Allerdings nicht vor Rührung, sondern vor Wut! Ein Schlag ins Gesicht der vielen kleinen, ehrlichen und sehr ambitionierten Marken, denen die Nachhaltigkeit in der Modebranche wirklich und wahrhaftig am Herzen liegt – und die auf fette Gewinne und wie’s scheint auch Ehre verzichten, weil sie sich morgens noch guten Gewissens im Spiegel betrachten wollen.
Nachhaltigkeit ist mittlerweile „in“
Bruno Pieters, belgischer Modedesigner, der seine Sporen unter anderem bei Martin Margiela und Christian Lacroix verdient hat, drückt sein ehrliches Erstaunen via Facebook aus: „Prada, Gucci, Valentino und andere große Unternehmen, die allesamt bekannt für ihre Massenproduktion von Luxus-Lederwaren sind (mit der giftigsten Herstellungskette in der Modebranche) erhalten ‘Sustainability’-Preise von Livia Firth?“, fragt sich Pieters zu Recht, der 2012 Honest By gegründet hat, das wohl transparenteste Fashion Label überhaupt, bei dem sich die Herstellungskette von der ersten Baumwollfaser bis zum letzten Knopf nachvollziehen lässt. „Ich möchte wirklich alle Anstrengungen und Projekte gern unterstützen, die helfen, diese Branche zum Besseren zu ändern – aber das hier verwirrt mich schon sehr.”

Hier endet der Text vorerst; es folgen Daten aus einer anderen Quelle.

(* ===== verification/Pollset.v ===== *)
(** * The poller over [poll] ([aio/poller_poll.inc])

    An array for [poll] and, beside it, an array with the handle of each
    entry; a handle knows its index.  Entries that are removed are linked by
    indices into a list, in both directions and in place, and are filled with
    the entries from the end before the next wait.  An entry from the end may
    itself be removed, and then the list has to be mended. *)

From S2P Require Import Prelude Wire Poller.
Local Open Scope Z_scope.

Definition NN_POLLER_GRANULARITY : nat := 16.

Record pollfd := PollFd { pf_fd : Z; pf_events : Z; pf_revents : Z }.

(** [prev], [next]: [None] as long as they were not written. *)
Record nn_hndls_item := HItem { hi_hndl : option Z; hi_prev : option Z; hi_next : option Z }.

(** The capacity is the length of both arrays; [ps_hndl] is the field [index]
    of the handles. *)
Record nn_poller := Pollset {
  ps_size : nat; ps_index : nat; ps_pollset : list pollfd; ps_hndls : list nn_hndls_item; ps_removed : Z; ps_hndl : gmap Z nat
}.
Definition ps_capacity (self : nn_poller) : nat := length (ps_pollset self).

(** Fresh memory. *)
Definition junk_fds (n : nat) : list pollfd := replicate n (PollFd 0 0 0).
Definition junk_items (n : nat) : list nn_hndls_item := replicate n (HItem None None None).

Definition nn_poller_init : nn_poller := Pollset 0 0 (junk_fds NN_POLLER_GRANULARITY) (junk_items NN_POLLER_GRANULARITY) (-1) ∅.

(** Writing to an element of an array. *)
Definition update {A} (l : list A) (i : Z) (f : A -> A) : result (list A) :=
  if bool_decide (i < 0) then Err BadAccess else x ← deref (l !! Z.to_nat i); Ok (<[Z.to_nat i := f x]> l).
Definition set_hndl (h : option Z) (x : nn_hndls_item) := HItem h (hi_prev x) (hi_next x).
Definition set_prev (i : Z) (x : nn_hndls_item) := HItem (hi_hndl x) (Some i) (hi_next x).
Definition set_next (i : Z) (x : nn_hndls_item) := HItem (hi_hndl x) (hi_prev x) (Some i).
Definition set_events (g : Z -> Z) (x : pollfd) := PollFd (pf_fd x) (g (pf_events x)) (pf_revents x).
Definition set_revents (g : Z -> Z) (x : pollfd) := PollFd (pf_fd x) (pf_events x) (g (pf_revents x)).

Definition nn_poller_add (self : nn_poller) (fd h : Z) : result nn_poller :=
  let more := if bool_decide (ps_capacity self <= ps_size self)%nat then ps_capacity self else 0%nat in
  pollset ← update (ps_pollset self ++ junk_fds more) (Z.of_nat (ps_size self)) (fun _ => PollFd fd 0 0);
  hndls ← update (ps_hndls self ++ junk_items more) (Z.of_nat (ps_size self)) (set_hndl (Some h));
  Ok (Pollset (S (ps_size self)) (ps_index self) pollset hndls (ps_removed self) (<[h := ps_size self]> (ps_hndl self))).

Definition nn_poller_rm (self : nn_poller) (h : Z) : result nn_poller :=
  i ← deref (ps_hndl self !! h);
  pollset ← update (ps_pollset self) (Z.of_nat i) (set_revents (fun _ => 0));
  hndls ← (if negb (bool_decide (ps_removed self = -1)) then update (ps_hndls self) (ps_removed self) (set_prev (Z.of_nat i)) else Ok (ps_hndls self));
  hndls ← update hndls (Z.of_nat i) (fun _ => HItem None (Some (-1)) (Some (ps_removed self)));
  Ok (Pollset (ps_size self) (ps_index self) pollset hndls (Z.of_nat i) (ps_hndl self)).

(** [nn_poller_set_in], [nn_poller_set_out]; [nn_poller_reset_in], [nn_poller_reset_out]. *)
Definition nn_poller_set (self : nn_poller) (h bit : Z) : result nn_poller :=
  i ← deref (ps_hndl self !! h);
  pollset ← update (ps_pollset self) (Z.of_nat i) (set_events (fun e => Z.lor e bit));
  Ok (Pollset (ps_size self) (ps_index self) pollset (ps_hndls self) (ps_removed self) (ps_hndl self)).
Definition nn_poller_reset (self : nn_poller) (h bit : Z) : result nn_poller :=
  i ← deref (ps_hndl self !! h);
  pollset ← update (ps_pollset self) (Z.of_nat i) (set_events (fun e => Z.ldiff e bit));
  pollset ← update pollset (Z.of_nat i) (set_revents (fun e => Z.ldiff e bit));
  Ok (Pollset (ps_size self) (ps_index self) pollset (ps_hndls self) (ps_removed self) (ps_hndl self)).

(** *** Getting rid of the removed entries *)

(** The entry [i] may have come from the end as a removed one (or be the end
    itself). *)
Definition mend (i size : Z) (hndls : list nn_hndls_item) (removed : Z) : result (list nn_hndls_item * Z) :=
  x ← deref (hndls !! Z.to_nat i);
  match hi_hndl x with
  | Some _ => Ok (hndls, removed)
  | None =>
      prev ← deref (hi_prev x);
      hndls ← (if negb (bool_decide (prev = -1)) then update hndls prev (set_next i) else Ok hndls);
      x ← deref (hndls !! Z.to_nat i);
      next ← deref (hi_next x);
      hndls ← (if negb (bool_decide (next = -1)) then update hndls next (set_prev i) else Ok hndls);
      Ok (hndls, if bool_decide (removed = size) then i else removed)
  end.

(** The entry at the end replaces the entry [i]. *)
Definition replace (i size : Z) (self : nn_poller) : result (list pollfd * list nn_hndls_item * gmap Z nat) :=
  last ← deref (ps_pollset self !! Z.to_nat size);
  pollset ← update (ps_pollset self) i (fun _ => last);
  x ← deref (ps_hndls self !! Z.to_nat i);
  next ← deref (hi_next x);
  hndls ← (if negb (bool_decide (next = -1)) then update (ps_hndls self) next (set_prev (-1)) else Ok (ps_hndls self));
  last ← deref (hndls !! Z.to_nat size);
  hndls ← update hndls i (fun _ => last);
  Ok (pollset, hndls, match hi_hndl last with Some h => <[h := Z.to_nat i]> (ps_hndl self) | None => ps_hndl self end).

(** One round of the loop. *)
Definition remove_one (self : nn_poller) : result nn_poller :=
  let i := ps_removed self in
  x ← deref (if bool_decide (i < 0) then None else ps_hndls self !! Z.to_nat i);
  removed ← deref (hi_next x);
  let size := Z.of_nat (ps_size self) - 1 in
  '(pollset, hndls, hndl) ← (if negb (bool_decide (i = size)) then replace i size self else Ok (ps_pollset self, ps_hndls self, ps_hndl self));
  '(hndls, removed) ← mend i size hndls removed;
  Ok (Pollset (Z.to_nat size) (ps_index self) pollset hndls removed hndl).

Fixpoint remove_all (fuel : nat) (self : nn_poller) : result nn_poller :=
  if bool_decide (ps_removed self = -1) then Ok self
  else match fuel with O => Err NoFuel | S fuel => self ← remove_one self; remove_all fuel self end.

(** [poll]: the events of the descriptors that are ready. *)
Definition poll_fd (ans : list (Z * Z)) (x : pollfd) : pollfd := set_revents (fun _ => default 0 (list_to_map (M := gmap Z Z) ans !! pf_fd x)) x.
(** [poll] stores no events when it fails. *)
Definition polled (ans : list (Z * Z)) (self : nn_poller) : nn_poller :=
  Pollset (ps_size self) 0 ((poll_fd ans <$> take (ps_size self) (ps_pollset self)) ++ drop (ps_size self) (ps_pollset self))
    (ps_hndls self) (ps_removed self) (ps_hndl self).
Definition nn_poller_wait (self : nn_poller) (rs : list reply) : result (nn_poller * Z) :=
  self ← remove_all (ps_size self) self;
  match rs with
  | [] => Err NoFuel
  | Ready ans :: _ => Ok (polled ans self, 0)
  | Errno e :: _ => if bool_decide (e = EINTR) then Ok (polled [] self, - EINTR) else Err AssertFailed
  end.
(* ===== verification/Worker.v ===== *)
(** * The worker thread ([aio/worker_posix.inc])

    The worker waits for events, feeds the timers that expired, and hands out
    the events of its poller; the event of its own descriptor [efd] makes it
    execute the tasks that other threads have queued.  The poller is any
    implementation of the class [Poller]; the state machines that are fed are
    the other files', and act on the worker through its functions. *)

From S2P Require Import Prelude Wire Poller Epoll Pollset.
Local Open Scope Z_scope.

(** [stop] is an item of the worker itself. *)
Inductive item := Task (t : Z) | StopItem.
#[export] Instance item_eq_dec : EqDecision item.
Proof. solve_decision. Defined.

(** Where the thread is: before [nn_poller_wait], among the timers, among the
    events, among the tasks of its local queue, or returned. *)
Inductive wpc := AtWait | AtTimers | AtEvents | AtTasks (l : list item) | Returned.

(** [wk_efd]: whether the descriptor is signalled; [wk_ran]: the tasks that
    were fed to their owners. *)
Record nn_worker (P : Type) := Worker { wk_pc : wpc; wk_tasks : list item; wk_efd : bool; wk_poller : P; wk_ran : list Z }.
Arguments Worker {P}. Arguments wk_pc {P}. Arguments wk_tasks {P}. Arguments wk_efd {P}. Arguments wk_poller {P}. Arguments wk_ran {P}.

Definition local_tasks (pc : wpc) : list item := match pc with AtTasks l => l | _ => [] end.

(** The descriptor of [efd], and the address of [efd_hndl]. *)
Definition efd_fd : Z := 3.
Definition efd_hndl : Z := 1.

Section Worker.
  Context {P : Type} `{Poller P}.
  Implicit Types (self : nn_worker P).

Definition nn_worker_init : result (nn_worker P) :=
  p ← p_add p_init efd_fd efd_hndl;
  p ← p_set p efd_hndl POLLIN;
  Ok (Worker AtWait [] false p []).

Nicht nur Dich, lieber Bruno! Aber klar ist: Nachhaltigkeit ist mittlerweile „in“ – und damit lässt sich, wenn man auch mal Fünfe gerade sein lässt (und ein wenig Greenwashing betreibt), jede Menge Geld verdienen. Also wird hier eine kleine Capsules-Kollektion an Biobaumwoll-T-Shirts in den Handel gebracht oder da mal eine drollige Dritte-Welt-Kooperative unterstützt etc.
Zufrieden ist dann auch die neuerdings “nachhaltig” lebende Millionärsgattin, Stammkundin ebendieser Marken.
Ehrlich sind die Dummen?
Selbstverständlich hat auch jedes große Luxuslabel inzwischen einen Chief Sustainability Officer. Marie-Claire Daveu, die seit rund fünf Jahren diesen Posten bei Kering besetzt, unter dessen Dach sich Marken wie Bottega Veneto, Gucci oder Yves Saint Laurent tummeln, kann davon ein Lied singen: „Nachhaltigkeit ist das wichtigste Thema unseres Jahrhunderts.” Absolut! Man sollte es allerdings auch wirklich ernst damit meinen.
Der Green Carpet Fashion Award ist auf diese Weise jedenfalls demotivierend und wirklich enttäuschend für alle, die sich ernsthaft und tiefgründig um ein Umdenken in Sachen Sustainability & Co verdient machen. Kurz: Er ist überflüssig.
Was bleibt? Ehrlich sind mal wieder nur die Dummen? Auch stellt sich die Frage, worum es den ohnehin schon gerühmten Reichen eigentlich geht. Augenscheinlich um noch mehr Ruhm und noch mehr Geld.
Unsere Bitte, unser Lob und unser Appell geht in jedem Fall an Bruno Pieters und seine vielen Mitstreiter: Bitte lasst Euch nicht entmutigen! Macht einfach weiter und gebt nicht auf!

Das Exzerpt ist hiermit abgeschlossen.